Delaware dog boarding company apologizes after animal dies

A local dog boarding company is publicly apologizing after alleged improper care led to a dog's death.

The Horn family says The Dog Stop in Wilmington failed to administer anti-seizure medication during a two-night stay at the dog boarding facility.

Their 7-year-old dog, Lexi, died shortly after the Horns picked her up.

Betty Horn tells Action News, "We were never notified that the dog did not or would not or could not take the pills."

In a letter to customers, The Dog Stop franchise sent a letter to customer apologizing. It read in part,

" The entire Dog Stop management and staff is heartbroken. We have taken full responsibility for this, and the family is being compensated by our insurance company. This is the first claim we've had since we opened 4 years ago."

The Wilmington franchise also said it dismissed some staff and retrained others.

That's little solace to the Horns.

"She's a member of the family. We love her and we can't replace her.

Holly Wysocki can relate.

She says she dropped off her vibrant energetic German Shepherd mix at the same Dog Stop during the Thanksgiving holiday in 2016.

Three days later, she says she picked up a much different dog. She says, " It was devastating. She's not responding. Her eyes were glazed over."

Ginger collapsed in the lobby. Wysocki rushed her to an animal hospital.

Ginger had to be euthanized due to dog bloat, a condition where a dog's stomach twists.

She says her veterinarian delivered a disturbing diagnosis.

"He said I can tell you right now, that dog went without water for a very long time."

Wysocki says the veterinarian told her Ginger was dying from the inside.

But the cause and symptoms of dog bloat are not always clear.

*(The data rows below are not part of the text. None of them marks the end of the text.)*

(** * Fused attention: custom-call dispatch and sharding-partition protocol

    A shallow embedding of [jax/_src/cudnn/fused_attention_stablehlo.py]:
    layout and shape validation, the backend configuration builder, the
    forward custom-call emitter, the forward batching rule, the sharding
    partitioner and the user-facing operator [dot_product_attention].

    Python exceptions are modelled by the error monad [result]; arrays are
    modelled the way the tracing runtime sees them, as a shape, a dtype and a
    symbolic term describing how the value was built. *)

From Stdlib Require Import ZArith List String Ascii Bool Lia QArith DecimalString.
From Stdlib Require Import DecimalZ.
Import ListNotations.

Open Scope string_scope.
Open Scope list_scope.
Open Scope Z_scope.

(** ** Exceptions and the error monad *)

(** The exception classes raised by the module (or by the Python runtime on
    its behalf).  The payload is the literal part of the message, without
    the interpolated [got ...] suffix of the f-strings. *)
Inductive exn : Type :=
| ValueError (msg : string)
| NotImplementedError (msg : string)
| RuntimeError (msg : string)
| TypeError (msg : string)
| KeyError (msg : string)
| AssertionError
| IndexError
| AttributeError
| NameError (msg : string).

Inductive result (A : Type) : Type :=
| Ok (a : A)
| Err (e : exn).

Arguments Ok {A} a.
Arguments Err {A} e.

Definition bind {A B : Type} (m : result A) (k : A -> result B) : result B :=
  match m with
  | Ok a => k a
  | Err e => Err e
  end.

Notation "x <- m ;; k" := (bind m (fun x => k))
  (at level 61, m at next level, right associativity).
Notation "' pat <- m ;; k" :=
  (bind m (fun x => match x with pat => k end))
  (at level 61, pat pattern, m at next level, right associativity).
Notation "m ;;; k" := (bind m (fun _ => k))
  (at level 61, right associativity).

(** [if c: raise e] *)
Definition raise_if (c : bool) (e : exn) : result unit :=
  if c then Err e else Ok tt.

Definition is_ok {A : Type} (r : result A) : bool :=
  match r with Ok _ => true | Err _ => false end.

(** ** Enumerations *)

Inductive AttentionLayout : Type := BTNH | BNTH.

(** [AttentionLayout.x.value] *)
Definition layout_value (l : AttentionLayout) : Z :=
  match l with BTNH => 0 | BNTH => 1 end.

Definition AttentionLayout_eqb (a b : AttentionLayout) : bool :=
  match a, b with
  | BTNH, BTNH | BNTH, BNTH => true
  | _, _ => false
  end.

(** The [layout] argument is passed around both as the enumeration member
    and as its integer [.value]; [enum.Enum] members never compare equal to
    integers, so the two must be kept apart. *)
Inductive layout_arg : Type :=
| LEnum (l : AttentionLayout)
| LInt (n : Z).

(** Python [==] on layout arguments. *)
Definition layout_arg_eqb (a b : layout_arg) : bool :=
  match a, b with
  | LEnum x, LEnum y => AttentionLayout_eqb x y
  | LInt x, LInt y => Z.eqb x y
  | _, _ => false
  end.

Inductive MaskType : Type :=
| NO_MASK | PADDING | CAUSAL | PADDING_CAUSAL | ALIBI.

Definition convert_mask_type_to_string (mask_type : MaskType) : string :=
  match mask_type with
  | NO_MASK => "NO_MASK"
  | PADDING => "PADDING"
  | CAUSAL => "CAUSAL"
  | PADDING_CAUSAL => "PADDING_CAUSAL"
  | ALIBI => "ALIBI"
  end.

Definition has_padding (mask_type : MaskType) : bool :=
  match mask_type with
  | PADDING | PADDING_CAUSAL => true
  | _ => false
  end.

(** Element types of arrays. *)
Inductive DType : Type :=
| bfloat16 | float16 | float32 | float64 | int32 | int64 | uint8 | bool_.

Definition DType_eqb (a b : DType) : bool :=
  match a, b with
  | bfloat16, bfloat16 | float16, float16 | float32, float32
  | float64, float64 | int32, int32 | int64, int64 | uint8, uint8
  | bool_, bool_ => true
  | _, _ => false
  end.

(** ** Small helpers *)

(** Tuple unpacking [a, b, c, d = shape]; fails unless there are exactly
    four components, with the runtime's message for too few components
    (less its [got ...] part) or its message for too many. *)
Definition unpack4 {A : Type} (l : list A) : result (A * A * A * A) :=
  match l with
  | [a; b; c; d] => Ok (a, b, c, d)
  | _ :: _ :: _ :: _ :: _ :: _ =>
      Err (ValueError "too many values to unpack (expected 4)")
  | _ => Err (ValueError "not enough values to unpack (expected 4)")
  end.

Still, Wysocki wanted answers. But she says Steve Strojny, who owns the franchise with his father, provided few, and she was unable to get him to pay her more than 6k in medical care.

"I never had a conversation on any level, phone or in person with Steve the owner. "

The CEO of The Dog Stop Company, Jessie Coslov, tells Action News the company is ending its franchise agreement with the Wilmington location.

The Strojnys declined our request for an on-camera interview, but father and son deny wrongdoing in the dog bloat case.

On Friday, The Wilmington Dog Stop took down all of its signage. It's now called the Delaware Dog Company.

Action News has learned in Delaware, dog boarding facilities are only required to have a business license, meaning they're not subject to any oversight or inspections like neighboring states New Jersey and Pennsylvania.